目前的算法为 bwa mem,先前的算法为bwa aln
bwa的工作原理
所有的比对工具均基于相同的原则:
1. 从参考基因组建立一个索引
2. 将FASTA和FASTQ文件中的序列同索引进行比对
索引构建包括对参考基因组进行预处理,以便程序可以有效地对其进行检索。 不同程序将建立不同类型的索引,可能会产生多个名称或扩展名怪异的文件。 因此最好将参考基因组放在单独的目录中。

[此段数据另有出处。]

(* ===== verification/ChatServiceInv.v ===== *)
(** * The chat service: who may act and who may receive

    The invariant of every execution: a bound session was authenticated on its
    connection, a login result that says yes was authenticated, and the record of
    events is justified, each delivery and each queued chat command by an
    authentication that came before it on the same connection. *)

From S2P Require Import Prelude DomainTypes Metrics Store World Coordinator Messaging Json JsonText.
From S2P Require Import SessionRegistry Application Executor Presence Gateway Protocol SessionDelivery.
From S2P Require Import ChatService EnvFrame.
From stdpp Require Import list.

Open Scope Z_scope.
Open Scope eff_scope.

(** ** Presence and gateways touch their environment through clock and sink *)

(** A presence directory reads the clock of its environment and nothing else. *)
Class PresenceReadsClock (P E : Type) `{!ClusterEnv E, !PresenceDirectory P E} : Prop := {
  prc_claim J u g c : (forall e : E, J e -> J (clusterNow e).1) ->
    keeps (fun pe : P * E => J pe.2) (presenceClaim u g c);
  prc_renew J u g c ep : (forall e : E, J e -> J (clusterNow e).1) ->
    keeps (fun pe : P * E => J pe.2) (presenceRenew u g c ep);
  prc_release J u g c ep : (forall e : E, J e -> J (clusterNow e).1) ->
    keeps (fun pe : P * E => J pe.2) (presenceRelease u g c ep);
  prc_locate J u : (forall e : E, J e -> J (clusterNow e).1) ->
    keeps (fun pe : P * E => J pe.2) (presenceLocate u);
}.
Lemma genOg_failure_keeps_directories_witness :
  let r := genOg env_bad_svg (u "Hello") (u "src/public/og/post.png")
             empty_world in
  r.1 = Returned
  ∧ files r.2 = {[ u "src" := Dir; u "src/public" := Dir;
                   u "src/public/og" := Dir ]}
  ∧ (∀ d, d ∈ chain (dirname (u "src/public/og/post.png")) →
          lookup_path r.2 d = Some Dir)
  ∧ lookup_path r.2 (dirname (u "src/public/og/post.png")) = Some Dir
  ∧ lookup_path r.2 (u "src/public/og/post.png") = None.
Proof.
  refine (genOg_failure_keeps_directories env_bad_svg (u "Hello")
            (u "src/public/og/post.png") empty_world _ _ _ _ _).
  - vm_compute. reflexivity.
  - vm_compute. reflexivity.
  - left. vm_compute. reflexivity.
Defined.

(** ** The separator pattern *)

Section Separator.
Open Scope nat_scope.

Lemma nonspace_is_dot (c : char) : is_space c = false → is_dot c = true.
Proof.
  unfold is_space, is_dot. intros H.
  destruct (is_line_terminator c); [|done].
  by rewrite !orb_true_r in H.
Qed.

Lemma sep_tail_Some (s cap rest : str) :
  sep_tail s = Some (cap, rest) →
  cap = [] ∧ ((s = [] ∧ rest = []) ∨ ∃ c, is_space c = true ∧ s = c :: rest).
Proof.
  destruct s as [|c s']; simpl.
  - intros [= <- <-]. auto.
  - destruct (is_space c) eqn:Hc; [|done]. intros [= <- <-]. eauto.
Qed.

Lemma sep_tail_boundary (s : str) : at_boundary s → is_Some (sep_tail s).
Proof. destruct s as [|c s']; simpl; [eauto|]. intros ->. eauto. Qed.

Lemma sep_tail_line (n : nat) (s cap rest : str) :
  sep_tail s = Some (cap, rest) →
  length cap ≤ n
  ∧ Forall (λ c, is_dot c = true) cap
  ∧ ((s = cap ∧ rest = []) ∨ ∃ c, is_space c = true ∧ s = cap ++ c :: rest).
Proof.
  intros H. apply sep_tail_Some in H as [-> H]. simpl.
  split; [lia|]. split; [constructor|]. naive_solver.
Qed.

(** What the pattern matches is a line. *)
Lemma sep_match_line (n : nat) (s cap rest : str) :
  sep_match n s = Some (cap, rest) →
  length cap ≤ n
  ∧ Forall (λ c, is_dot c = true) cap
  ∧ ((s = cap ∧ rest = []) ∨ ∃ c, is_space c = true ∧ s = cap ++ c :: rest).
Proof.
  revert s cap rest. induction n as [|n IH]; intros s cap rest.
  - destruct s; cbn [sep_match]; apply sep_tail_line.
  - destruct s as [|c s']; cbn [sep_match]; [apply sep_tail_line|].
    destruct (is_dot c) eqn:Hc; [|apply sep_tail_line].
    destruct (sep_match n s') as [[cap0 rest0]|] eqn:Hm;
      [|apply sep_tail_line].
    intros [= <- <-]. apply IH in Hm as (Hl & Hd & Hs).
    split; [simpl; lia|]. split; [by constructor|].
    destruct Hs as [[-> ->]|(c0 & ? & ->)]; [by left|].
    right. by exists c0.
Qed.

(** Where there is a line, the pattern matches. *)
Lemma sep_match_complete (n : nat) (s cap tl : str) :
  s = cap ++ tl → length cap ≤ n → Forall (λ c, is_dot c = true) cap →
  at_boundary tl → is_Some (sep_match n s).
Proof.
  revert s cap. induction n as [|n IH]; intros s cap -> Hl Hd Hb.
  - destruct cap; [|simpl in Hl; lia]. simpl.
    destruct tl; by apply sep_tail_boundary.
  - destruct cap as [|c cap].
    + simpl. destruct tl as [|c tl']; [by apply sep_tail_boundary|].
      cbn [sep_match]. destruct (is_dot c).
      * destruct (sep_match n tl') as [[? ?]|]; [eauto|].
        by apply sep_tail_boundary.
      * by apply sep_tail_boundary.
    + apply Forall_cons in Hd as [Hc Hd]. simpl in Hl.
      cbn [app sep_match]. rewrite Hc.
      destruct (IH (cap ++ tl) cap eq_refl) as [[? ?] ->]; [lia|done|done|].
      eauto.
Qed.

(** The pattern matches the longest line. *)
Lemma sep_match_longest (n : nat) (s cap rest cap' tl : str) :
  sep_match n s = Some (cap, rest) →
  s = cap' ++ tl → length cap' ≤ n → Forall (λ c, is_dot c = true) cap' →
  at_boundary tl → length cap' ≤ length cap.
Proof.
  revert s cap rest cap'.
  induction n as [|n IH]; intros s cap rest cap' Hm -> Hl Hd Hb.
  - destruct cap'; simpl in *; lia.
  - destruct cap' as [|c cap']; [simpl; lia|].
    apply Forall_cons in Hd as [Hc Hd]. simpl in Hl.
    cbn [app sep_match] in Hm. rewrite Hc in Hm.
    destruct (sep_match n (cap' ++ tl)) as [[cap0 rest0]|] eqn:Hm0.
    + injection Hm as <- <-. simpl.
      assert (length cap' ≤ length cap0) by (eapply IH; eauto; lia). lia.
    + destruct (sep_match_complete n (cap' ++ tl) cap' tl) as [? ?];
        [done|lia|done|done|congruence].
Qed.

(** A word too long for the quantifier: no match. *)
Lemma sep_match_long_word (n : nat) (w : str) :
  Forall (λ c, is_space c = false) w → n < length w → sep_match n w = None.
Proof.
  revert w. induction n as [|n IH]; intros w Hw Hl.
  - destruct w as [|c w]; [simpl in Hl; lia|].
    apply Forall_cons in Hw as [Hc _]. simpl. by rewrite Hc.
  - destruct w as [|c w]; [simpl in Hl; lia|].
    apply Forall_cons in Hw as [Hc Hw]. simpl in Hl.
    cbn [sep_match]. rewrite (nonspace_is_dot c Hc), (IH w) by (done || lia).
    simpl. by rewrite Hc.
Qed.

为参考基因组构建索引可能比较耗时,某些工具可支持下载构建好的索引。
如何使用bwa
首先为参考基因组建立索引
mkdir -p refs
# -p指同时创建可能需要的父目录
#下载埃博拉病毒FASTA格式的基因组
efetch -db=nuccore -format=fasta -id=AF086833 > ~/refs/AF086833.fa
#建立索引
bwa index ~/refs/AF086833.fa
建议用一个固定的变量名储存名称,然后在后续代码中声明变量名即可
例如:
# 指定变量ACC的值,这里指定为AF086833
ACC=AF086833
# 参考基因组保存在本地,$+变量名调用变量即可
REF=refs/$ACC.fa
# 下载序列
efetch -db=nuccore -format=fasta -id=$ACC > $REF.fa
# samtools建立索引,用于IGV可视化(这一步不太懂)
# 整合基因组浏览器(IGV)是一种高性能的可视化工具,用来交互式地探索大型综合基因组数据。

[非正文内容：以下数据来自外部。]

Lemma shotFeedbackTimeout_ballPosition (deltaTime : R) (s : GameState) :
  ballPosition (shotFeedbackTimeout deltaTime s) = ballPosition s.
Proof.
  unfold shotFeedbackTimeout. cbv zeta.
  destruct (Num.gtb _ _); [| reflexivity]. destruct (_ && _); reflexivity.
Qed.

Lemma handleInput_isShooting (deltaTime : R) (s : GameState) :
  isShooting (handleInput deltaTime s) = isShooting s.
Proof. handleInput_cases s; congruence. Qed.

Lemma animate_inCourt (deltaTime : R) (s : GameState) :
  inCourt (ballPosition s) -> inCourt (ballPosition (animate deltaTime s)).
Proof.
  intros Hc. unfold animate. rewrite shotFeedbackTimeout_ballPosition.
  apply updateBallPhysics_inCourt. right. apply handleInput_inCourt. exact Hc.
Qed.

Lemma resetBall_inCourt (s : GameState) : inCourt (ballPosition (resetBall s)).
Proof.
  unfold inCourt, resetBall. cbn. rewrite Rabs_R0. unfold_consts. lra.
Qed.

Lemma shootBall_ballPosition (s : GameState) :
  ballPosition (shootBall s) = ballPosition s.
Proof. unfold shootBall. destruct (isShooting s); reflexivity. Qed.

Lemma step_inCourt (s : GameState) (i : Input) :
  inCourt (ballPosition s) -> inCourt (ballPosition (step s i)).
Proof.
  intros Hc. destruct i as [code | code | deltaTime]; cbn.
  - unfold onKeyDown. cbv zeta.
    destruct (String.eqb code "KeyR"); [apply resetBall_inCourt |].
    destruct (String.eqb code "Space"); [rewrite shootBall_ballPosition |]; exact Hc.
  - exact Hc.
  - apply animate_inCourt. exact Hc.
Qed.

(** C7: the court bounds hold in every state the loop reaches from a state
    inside them, so after every frame; one frame preserves them, and the
    collision pass of a ball in flight establishes them from any position. *)
Theorem ball_stays_in_court (s : GameState) (inputs : list Input) :
  inCourt (ballPosition s) ->
  inCourt (ballPosition (run s inputs)) /\
  (forall deltaTime, inCourt (ballPosition (animate deltaTime s))) /\
  (forall deltaTime t, isShooting t = true ->
                       inCourt (ballPosition (updateBallPhysics deltaTime t))).
Proof.
  intros Hc. split; [| split].
  - unfold run. revert s Hc. induction inputs as [| i inputs IH]; intros s Hc.
    + exact Hc.
    + cbn. apply IH. apply step_inCourt. exact Hc.
  - intro deltaTime. apply animate_inCourt. exact Hc.
  - intros deltaTime t Ht. apply updateBallPhysics_inCourt. left. exact Ht.
Qed.

Lemma initialState_inCourt : inCourt (ballPosition initialState).
Proof. unfold inCourt. cbn. rewrite Rabs_R0. unfold_consts. lra. Qed.

Lemma ball_stays_in_court_witness :
  inCourt (ballPosition (run initialState
                           [KeyDown "ArrowRight"; Frame 0.016; KeyDown "Space";
                            Frame 0.016; Frame 0.016])).
Proof.
  apply (ball_stays_in_court initialState _ initialState_inCourt).
Defined.

(** ** The scoring fields across the steps of a frame *)

Lemma integrate_scoring (deltaTime : R) (s : GameState) :
  scoring (integrate deltaTime s) = scoring s /\
  isShooting (integrate deltaTime s) = isShooting s.
Proof. unfold integrate. cbv zeta. destruct (Num.gtb _ _); split; reflexivity. Qed.

Lemma floorCollision_scoring (s : GameState) :
  scoring (floorCollision s) = scoring s /\
  (isShooting (floorCollision s) = true -> isShooting s = true).
Proof.
  unfold floorCollision. cbv zeta.
  destruct (Num.leb _ _); [| split; [reflexivity | tauto]].
  destruct (_ && _); cbn; split; try reflexivity; try tauto; discriminate.
Qed.

Lemma wallCollisionX_scoring (s : GameState) :
  scoring (wallCollisionX s) = scoring s /\
  isShooting (wallCollisionX s) = isShooting s.
Proof.
  unfold wallCollisionX. cbv zeta.
  destruct (Num.geb _ _); [| destruct (Num.leb _ _)]; split; reflexivity.
Qed.

Lemma wallCollisionZ_scoring (s : GameState) :
  scoring (wallCollisionZ s) = scoring s /\
  isShooting (wallCollisionZ s) = isShooting s.
Proof.
  unfold wallCollisionZ. cbv zeta.
  destruct (Num.geb _ _); [| destruct (Num.leb _ _)]; split; reflexivity.
Qed.

Lemma ballSpin_scoring (deltaTime : R) (s : GameState) :
  scoring (ballSpin deltaTime s) = scoring s /\
  isShooting (ballSpin deltaTime s) = isShooting s.
Proof. unfold ballSpin. cbv zeta. destruct (Num.gtb _ _); split; reflexivity. Qed.

Lemma backboardCollision_scoring (hoop : Hoop) (s : GameState) :
  scoring (backboardCollision hoop s) = scoring s /\
  isShooting (backboardCollision hoop s) = isShooting s.
Proof.
  unfold backboardCollision. cbv zeta.
  destruct (_ && _); [| split; reflexivity].
  destruct (Num.leb _ _); split; reflexivity.
Qed.

Lemma rimBounce_scoring (hoop : Hoop) (hoopIndex : nat) (s : GameState) :
  scoring (rimBounce hoop hoopIndex s) = scoring s /\
  isShooting (rimBounce hoop hoopIndex s) = isShooting s.
Proof. split; reflexivity. Qed.

Lemma handleInput_scoring (deltaTime : R) (s : GameState) :
  scoring (handleInput deltaTime s) = scoring s.
Proof. handleInput_cases s; reflexivity. Qed.

(** The state a frame's hoop tests run on. *)
Lemma beforeHoops_scoring (deltaTime : R) (s : GameState) :
  let t := checkBackboardCollision
             (ballSpin deltaTime
                (wallCollisionZ (wallCollisionX (floorCollision (integrate deltaTime s))))) in
  scoring t = scoring s /\ (isShooting t = true -> isShooting s = true).
Proof.
  cbv zeta. unfold checkBackboardCollision.
  destruct (integrate_scoring deltaTime s) as [E1 S1].
  set (s1 := integrate deltaTime s) in *.
  destruct (floorCollision_scoring s1) as [E2 S2]. set (s2 := floorCollision s1) in *.
  destruct (wallCollisionX_scoring s2) as [E3 S3]. set (s3 := wallCollisionX s2) in *.
  destruct (wallCollisionZ_scoring s3) as [E4 S4]. set (s4 := wallCollisionZ s3) in *.
  destruct (ballSpin_scoring deltaTime s4) as [E5 S5]. set (s5 := ballSpin deltaTime s4) in *.
  destruct (backboardCollision_scoring rightHoop s5) as [E6 S6].
  set (s6 := backboardCollision rightHoop s5) in *.
  destruct (backboardCollision_scoring leftHoop s6) as [E7 S7].
  split; [congruence |]. intros H. rewrite S7, S6, S5, S4, S3 in H.
  apply S2 in H. congruence.
Qed.

(** *** The score test of one hoop *)

Lemma madeBasketCondition_spec (hoop : Hoop) (s : GameState) :
  madeBasketCondition hoop s = true <->
  rimHorizontalDistance hoop s < RIM_RADIUS - BALL_RADIUS * 0.5 /\
  rimVerticalDistance hoop s < BALL_RADIUS /\
  (ballVelocity s).y < 0.
Proof.
  unfold madeBasketCondition. rewrite !andb_true_iff, !NumFacts.ltb_spec. tauto.
Qed.

Lemma made_neq_spec (s : GameState) :
  negb (String.eqb (lastShotResult s) made) = true <-> lastShotResult s <> made.
Proof.
  rewrite negb_true_iff. split.
  - intros H E. apply String.eqb_eq in E. congruence.
  - intros H. apply String.eqb_neq. exact H.
Qed.

Lemma scoreBasket_fires (hoop : Hoop) (s : GameState) :
  lastShotResult s <> made ->
  scoring (scoreBasket hoop s) =
    ((scoreEvents s + 1)%Z, (score s + points s)%Z, (shotsMade s + 1)%Z,
     shotAttempts s, made, isThreePointer s, shotFeedbackTimer s) /\
  isShooting (scoreBasket hoop s) = isShooting s.
Proof.
  intros H. apply made_neq_spec in H. unfold scoreBasket. rewrite H.
  split; [| reflexivity].
  unfold scoring, scoreEvents, points. cbn -[Z.add].
  repeat match goal with |- (_, _) = (_, _) => apply f_equal2 end;
    try reflexivity; lia.
Qed.

Lemma scoreBasket_guarded (hoop : Hoop) (s : GameState) :
  lastShotResult s = made -> scoreBasket hoop s = s.
Proof.
  intros H. unfold scoreBasket. rewrite H. reflexivity.
Qed.

Lemma scoresAt_dec (hoop : Hoop) (s : GameState) :
  scoresAt hoop s <->
  madeBasketCondition hoop s && negb (String.eqb (lastShotResult s) made) = true.
Proof.
  unfold scoresAt. rewrite andb_true_iff, madeBasketCondition_spec, made_neq_spec.
  tauto.
Qed.

Lemma hoopCollision_scores (hoop : Hoop) (hoopIndex : nat) (s : GameState) :
  scoresAt hoop s ->
  scoring (hoopCollision hoop hoopIndex s) =
    ((scoreEvents s + 1)%Z, (score s + points s)%Z, (shotsMade s + 1)%Z,
     shotAttempts s, made, isThreePointer s, shotFeedbackTimer s) /\
  isShooting (hoopCollision hoop hoopIndex s) = isShooting s.
Proof.
  intros H. apply scoresAt_dec in H. apply andb_prop in H as [Hm Hg].
  rewrite hoopCollision_eq, Hm. apply scoreBasket_fires.
  apply made_neq_spec. exact Hg.
Qed.

Lemma hoopCollision_no_score (hoop : Hoop) (hoopIndex : nat) (s : GameState) :
  ~ scoresAt hoop s ->
  scoring (hoopCollision hoop hoopIndex s) = scoring s /\
  isShooting (hoopCollision hoop hoopIndex s) = isShooting s.
Proof.
  intros H. rewrite scoresAt_dec in H. rewrite hoopCollision_eq.
  destruct (madeBasketCondition hoop s).
  - destruct (negb (String.eqb (lastShotResult s) made)) eqn:Hg; [tauto |].
    apply negb_false_iff, String.eqb_eq in Hg.
    rewrite (scoreBasket_guarded hoop s Hg). split; reflexivity.
  - destruct (rimBandCondition hoop s); split; reflexivity.
Qed.

(** *** The feedback timeout *)

Lemma shotFeedbackTimeout_expires (deltaTime : R) (s : GameState) :
  shotFeedbackTimer s > 0 ->
  shotFeedbackTimer s - deltaTime <= 0 ->
  lastShotResult s = pending ->
  lastShotResult (shotFeedbackTimeout deltaTime s) = missed /\
  calls (shotFeedbackTimeout deltaTime s) =
    ui_updateGameStatus (MissText (isThreePointer s)) ::
    ui_showShotFeedback false :: calls s /\
  shotFeedbackTimer (shotFeedbackTimeout deltaTime s) = shotFeedbackTimer s - deltaTime.
Proof.
  intros Ht Hd Hp. unfold shotFeedbackTimeout. cbv zeta.
  apply NumFacts.gtb_spec in Ht. rewrite Ht. cbn.
  apply NumFacts.leb_spec in Hd. rewrite Hd, Hp. cbn. repeat split; reflexivity.
Qed.

Lemma shotFeedbackTimeout_fields (deltaTime : R) (s : GameState) :
  let s' := shotFeedbackTimeout deltaTime s in
  scoreEvents s' = scoreEvents s /\ score s' = score s /\
  shotsMade s' = shotsMade s /\ shotAttempts s' = shotAttempts s /\
  isThreePointer s' = isThreePointer s /\ isShooting s' = isShooting s /\
  (lastShotResult s' = lastShotResult s \/
   lastShotResult s = pending /\ lastShotResult s' = missed).
Proof.
  cbv zeta. unfold shotFeedbackTimeout. cbv zeta.
  destruct (Num.gtb _ _); [| repeat split; left; reflexivity].
  cbn. destruct (Num.leb _ _); cbn; [| repeat split; left; reflexivity].
  destruct (String.eqb (lastShotResult s) pending) eqn:E; cbn.
  - apply String.eqb_eq in E. repeat split. right. split; [exact E | reflexivity].
  - repeat split. left. reflexivity.
Qed.

(** *** Score events against attempts *)

Lemma scoring_inv (a b : GameState) :
  scoring a = scoring b ->
  scoreEvents a = scoreEvents b /\ score a = score b /\ shotsMade a = shotsMade b /\
  shotAttempts a = shotAttempts b /\ lastShotResult a = lastShotResult b /\
  isThreePointer a = isThreePointer b /\ shotFeedbackTimer a = shotFeedbackTimer b.
Proof. unfold scoring. intros H. inversion H. repeat split; assumption. Qed.

Lemma scoring_tuple_inv (a : GameState) (e sc m att : Z) (r : string) (th : bool) (tm : R) :
  scoring a = (e, sc, m, att, r, th, tm) ->
  scoreEvents a = e /\ score a = sc /\ shotsMade a = m /\ shotAttempts a = att /\
  lastShotResult a = r /\ isThreePointer a = th /\ shotFeedbackTimer a = tm.
Proof. unfold scoring. intros H. inversion H. repeat split; reflexivity. Qed.

Lemma potential_le_unresolved (s : GameState) :
  (potential s <= scoreEvents s - shotAttempts s + unresolved s)%Z /\
  (isShooting s = true ->
   potential s = scoreEvents s - shotAttempts s + unresolved s)%Z /\
  (isShooting s = false -> potential s = scoreEvents s - shotAttempts s)%Z.
Proof.
  unfold potential, canScore, unresolved.
  destruct (isShooting s), (negb _); cbn; repeat split; intros; try lia; discriminate.
Qed.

#samtools faidx 描述: index/extract FASTA
samtools faidx $REF
# 建立参考基因组
bwa index $REF
bwa查看bwa函数所有可用参数,包括bwa index 、bwa mem等
除了建好索引的参考基因组,还需要比对序列
SRA Accession: PRJNA257197
SRA(Short Read Archive)属于INSDC,保存高通量测序实验数据。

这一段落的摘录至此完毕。